## Required work
Nothing but the lines from the start of the entries through the line containing "aggregation_settings : AggregationSettings;" should appear in the answer, each given exactly.

· · ·

Record AggregationSettings : Type := mkSettings {
  min_sources : Z;
  confidence_threshold : Z;
  deviation_threshold : Z;
  stale_threshold : Z;
  circuit_breaker_enabled : bool;
  twap_enabled : bool;
  volume_weighting_enabled : bool
}.

Record OracleAggregator : Type := mkAggregator {
  admin : address;
  supported_pairs : gmap string PriceFeed;
  oracle_nodes : gmap N OracleNode;
  price_history : gmap string PriceHistory;
  circuit_breakers : gmap string CircuitBreaker;
  aggregation_settings : AggregationSettings;
  is_paused : bool
}.

(** Events, in the order of their fields in the source. *)
Inductive event : Type :=
| PriceUpdated (pair : string)
    (new_price old_price conf count deviation time : Z)
| CircuitBreakerTriggered (pair : string)
    (trigger previous deviation time : Z)
| OracleNodeRegistered (node : address) (stake reputation time : Z).

Definition set_supported_pairs (a : OracleAggregator)
    (sp : gmap string PriceFeed) : OracleAggregator :=
  mkAggregator (admin a) sp (oracle_nodes a) (price_history a)
    (circuit_breakers a) (aggregation_settings a) (is_paused a).

Definition set_oracle_nodes (a : OracleAggregator)
    (ns : gmap N OracleNode) : OracleAggregator :=
  mkAggregator (admin a) (supported_pairs a) ns (price_history a)
    (circuit_breakers a) (aggregation_settings a) (is_paused a).

Definition set_price_history (a : OracleAggregator)
    (h : gmap string PriceHistory) : OracleAggregator :=
  mkAggregator (admin a) (supported_pairs a) (oracle_nodes a) h
    (circuit_breakers a) (aggregation_settings a) (is_paused a).

Definition set_circuit_breakers (a : OracleAggregator)
    (cb : gmap string CircuitBreaker) : OracleAggregator :=
  mkAggregator (admin a) (supported_pairs a) (oracle_nodes a) (price_history a)
    cb (aggregation_settings a) (is_paused a).

Definition set_settings (a : OracleAggregator)
    (st : AggregationSettings) : OracleAggregator :=
  mkAggregator (admin a) (supported_pairs a) (oracle_nodes a) (price_history a)
    (circuit_breakers a) st (is_paused a).

Definition set_price_sources (f : PriceFeed)
    (srcs : list (N * PriceSubmission)) : PriceFeed :=
  mkFeed (feed_pair f) (current_price f) (feed_confidence f) (last_update f)
    (source_count f) (twap_24h f) (volume_weighted_price f) srcs (is_active f).

Definition set_twap (f : PriceFeed) (twap : Z) : PriceFeed :=
  mkFeed (feed_pair f) (current_price f) (feed_confidence f) (last_update f)
    (source_count f) twap (volume_weighted_price f) (price_sources f)
    (is_active f).

(** The four fields a publishing round overwrites. *)
Definition publish (f : PriceFeed) (p conf time count : Z) : PriceFeed :=
  mkFeed (feed_pair f) p conf time count (twap_24h f)
    (volume_weighted_price f) (price_sources f) (is_active f).

(** *** Framework containers *)

Definition table_borrow {K V} `{Countable K} (t : gmap K V) (k : K) : result V :=
  match t !! k with
  | Some v => Ok v
  | None => Abort TableKeyMissing
  end.

Definition table_add {K V} `{Countable K} (t : gmap K V) (k : K) (v : V)
    : result (gmap K V) :=
  match t !! k with
  | Some _ => Abort TableKeyExists
  | None => Ok (<[k := v]> t)
  end.

Definition vec_map_contains (m : list (N * PriceSubmission)) (k : address) : bool :=
  existsb (fun e => N.eqb (fst e) k) m.

Definition vec_map_insert (m : list (N * PriceSubmission)) (k : address)
    (v : PriceSubmission) : result (list (N * PriceSubmission)) :=
  if vec_map_contains m k then Abort VecMapKeyExists else Ok (m ++ [(k, v)]).

Definition vec_map_size (m : list (N * PriceSubmission)) : Z :=
  Z.of_nat (length m).

Definition vector_borrow {A} (v : list A) (i : nat) : result A :=
  match nth_error v i with
  | Some a => Ok a
  | None => Abort VectorOutOfBounds
  end.

(** *** Initialisation and the roster *)

Definition init (sender : address) : OracleAggregator :=
  mkAggregator sender ∅ ∅ ∅ ∅
    (mkSettings MIN_DATA_SOURCES MIN_CONFIDENCE_THRESHOLD MAX_PRICE_DEVIATION
       (5 * 60 * 1000) true true true)
    false.

Definition register_oracle_node (aggregator : OracleAggregator)
    (stake : Z) (sender : address) : result (OracleAggregator * list event) :=
  do _ <- assert (negb (is_paused aggregator)) ENotAuthorized;
  do _ <- assert (stake >? 0) ENotAuthorized;
  do _ <- assert (negb (bool_decide (is_Some (oracle_nodes aggregator !! sender))))
            ENotAuthorized;
  do nodes <- table_add (oracle_nodes aggregator) sender
                (mkNode sender 100 0 0 stake 0 false 100);
  Ok (set_oracle_nodes aggregator nodes, [OracleNodeRegistered sender stake 100 0]).

Definition authorize_oracle_node (aggregator : OracleAggregator)
    (node : address) (sender : address) : result OracleAggregator :=
  do _ <- assert (N.eqb sender (admin aggregator)) ENotAuthorized;
  do _ <- assert (bool_decide (is_Some (oracle_nodes aggregator !! node)))
            ENotAuthorized;
  do n <- table_borrow (oracle_nodes aggregator) node;
  let n' := mkNode (node_address n) (reputation_score n) (total_submissions n)
              (accurate_submissions n) (stake_amount n) (last_submission n)
              true (reward_multiplier n) in
  Ok (set_oracle_nodes aggregator (<[node := n']> (oracle_nodes aggregator))).

Definition add_price_feed (aggregator : OracleAggregator) (pair : string)
    (sender : address) : result OracleAggregator :=
  do _ <- assert (N.eqb sender (admin aggregator)) ENotAuthorized;
  do _ <- assert (negb (bool_decide (is_Some (supported_pairs aggregator !! pair))))
            ENotAuthorized;
  let price_feed := mkFeed pair 0 0 0 0 0 0 [] true in
  let history := mkHistory [] [] (TWAP_WINDOW_SIZE * 30) 0 in
  do half <- div64 MAX_PRICE_DEVIATION 2;
  let circuit_breaker := mkBreaker pair false 0 0 half 0 0 in
  do sp <- table_add (supported_pairs aggregator) pair price_feed;
  do ph <- table_add (price_history aggregator) pair history;
  do cb <- table_add (circuit_breakers aggregator) pair circuit_breaker;
  Ok (set_circuit_breakers
        (set_price_history (set_supported_pairs aggregator sp) ph) cb).

(** *** Deviation and the breaker *)

Definition calculate_price_deviation (new_price old_price : Z) : result Z :=
  if old_price =? 0 then Ok 0
  else
    do diff <- (if new_price >? old_price then sub64 new_price old_price
                else sub64 old_price new_price);
    do scaled <- mul64 diff 10000;
    div64 scaled old_price.

Definition trigger_circuit_breaker (aggregator : OracleAggregator)
    (pair : string) (trigger previous time : Z)
    : result (OracleAggregator * list event) :=
  do cb <- table_borrow (circuit_breakers aggregator) pair;
  do anomalies <- add64 (consecutive_anomalies cb) 1;
  let cb' := mkBreaker (breaker_pair cb) true trigger time (reset_threshold cb)
               anomalies (last_normal_price cb) in
  do deviation <- calculate_price_deviation trigger previous;
  Ok (set_circuit_breakers aggregator (<[pair := cb']> (circuit_breakers aggregator)),
      [CircuitBreakerTriggered pair trigger previous deviation time]).

(** *** Aggregation *)

(** What the first loop of [aggregate_prices] accumulates. *)
Record Collected : Type := mkCollected {
  valid_prices : list Z;
  valid_confidences : list Z;
  total_weight : Z;
  valid_count : Z
}.

Fixpoint collect_valid (stale current_time : Z)
    (submissions : list PriceSubmission) (acc : Collected) : result Collected :=
  match submissions with
  | [] => Ok acc
  | submission :: rest =>
      do age <- sub64 current_time (timestamp submission);
      do acc' <-
        (if age <=? stale then
           do weight <- add64 (total_weight acc) (confidence submission);
           do count <- add64 (valid_count acc) 1;
           Ok (mkCollected (valid_prices acc ++ [price submission])
                 (valid_confidences acc ++ [confidence submission]) weight count)
         else Ok acc);
      collect_valid stale current_time rest acc'
  end.

(** The second loop: the running sum, one truncating division per entry. *)
Fixpoint weighted_sum (prices confidences : list Z) (acc : Z) : result Z :=
  match prices with
  | [] => Ok acc
  | p :: prices' =>
      match confidences with
      | [] => Abort VectorOutOfBounds
      | c :: confidences' =>
          do product <- mul64 p c;
          do share <- div64 product 100;
          do acc' <- add64 acc share;
          weighted_sum prices' confidences' acc'
      end
  end.

(** [vec_map::into_keys_values] is applied to a copy of the buffer, so the
    feed keeps its buffer until the assignment that clears it.  The source
    computes the deviation where it tests the breaker and again, by the same
    pure call, for the event; it is bound once here.  On the tripping branch
    the function returns before the feed is written. *)
Definition aggregate_prices (aggregator : OracleAggregator) (pair : string)
    (current_time : Z) : result (OracleAggregator * list event) :=
  do price_feed <- table_borrow (supported_pairs aggregator) pair;
  let settings := aggregation_settings aggregator in
  let sources := map fst (price_sources price_feed) in
  let submissions := map snd (price_sources price_feed) in
  do valid <- collect_valid (stale_threshold settings) current_time submissions
                (mkCollected [] [] 0 0);
  let count := valid_count valid in
  do _ <- assert (count >=? min_sources settings) EInsufficientDataSources;
  do sum <- weighted_sum (valid_prices valid) (valid_confidences valid) 0;
  do weighted <-
    (if total_weight valid >? 0 then
       do scaled <- mul64 sum 100;
       div64 scaled (total_weight valid)
     else Ok sum);
  do avg_confidence <- div64 (total_weight valid) count;
  let old_price := current_price price_feed in
  do deviation <-
    (if old_price >? 0 then calculate_price_deviation weighted old_price
     else Ok 0);
  if (old_price >? 0) && circuit_breaker_enabled settings
     && (deviation >? CIRCUIT_BREAKER_THRESHOLD)
  then trigger_circuit_breaker aggregator pair weighted old_price current_time
  else
    let cleared := set_price_sources
                     (publish price_feed weighted avg_confidence current_time count)
                     [] in
    let ev := PriceUpdated pair weighted old_price avg_confidence count
                deviation current_time in
    do first_source <- vector_borrow sources 0;
    do first_submission <- vector_borrow submissions 0;
    do restored <- vec_map_insert (price_sources cleared) first_source
                     first_submission;
    Ok (set_supported_pairs aggregator
          (<[pair := set_price_sources cleared restored]>
             (supported_pairs aggregator)),
        [ev]).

· · ·

## Output of the task
Record AggregationSettings : Type := mkSettings {
  min_sources : Z;
  confidence_threshold : Z;
  deviation_threshold : Z;
  stale_threshold : Z;
  circuit_breaker_enabled : bool;
  twap_enabled : bool;
  volume_weighting_enabled : bool
}.

Record OracleAggregator : Type := mkAggregator {
  admin : address;
  supported_pairs : gmap string PriceFeed;
  oracle_nodes : gmap N OracleNode;
  price_history : gmap string PriceHistory;
  circuit_breakers : gmap string CircuitBreaker;
  aggregation_settings : AggregationSettings;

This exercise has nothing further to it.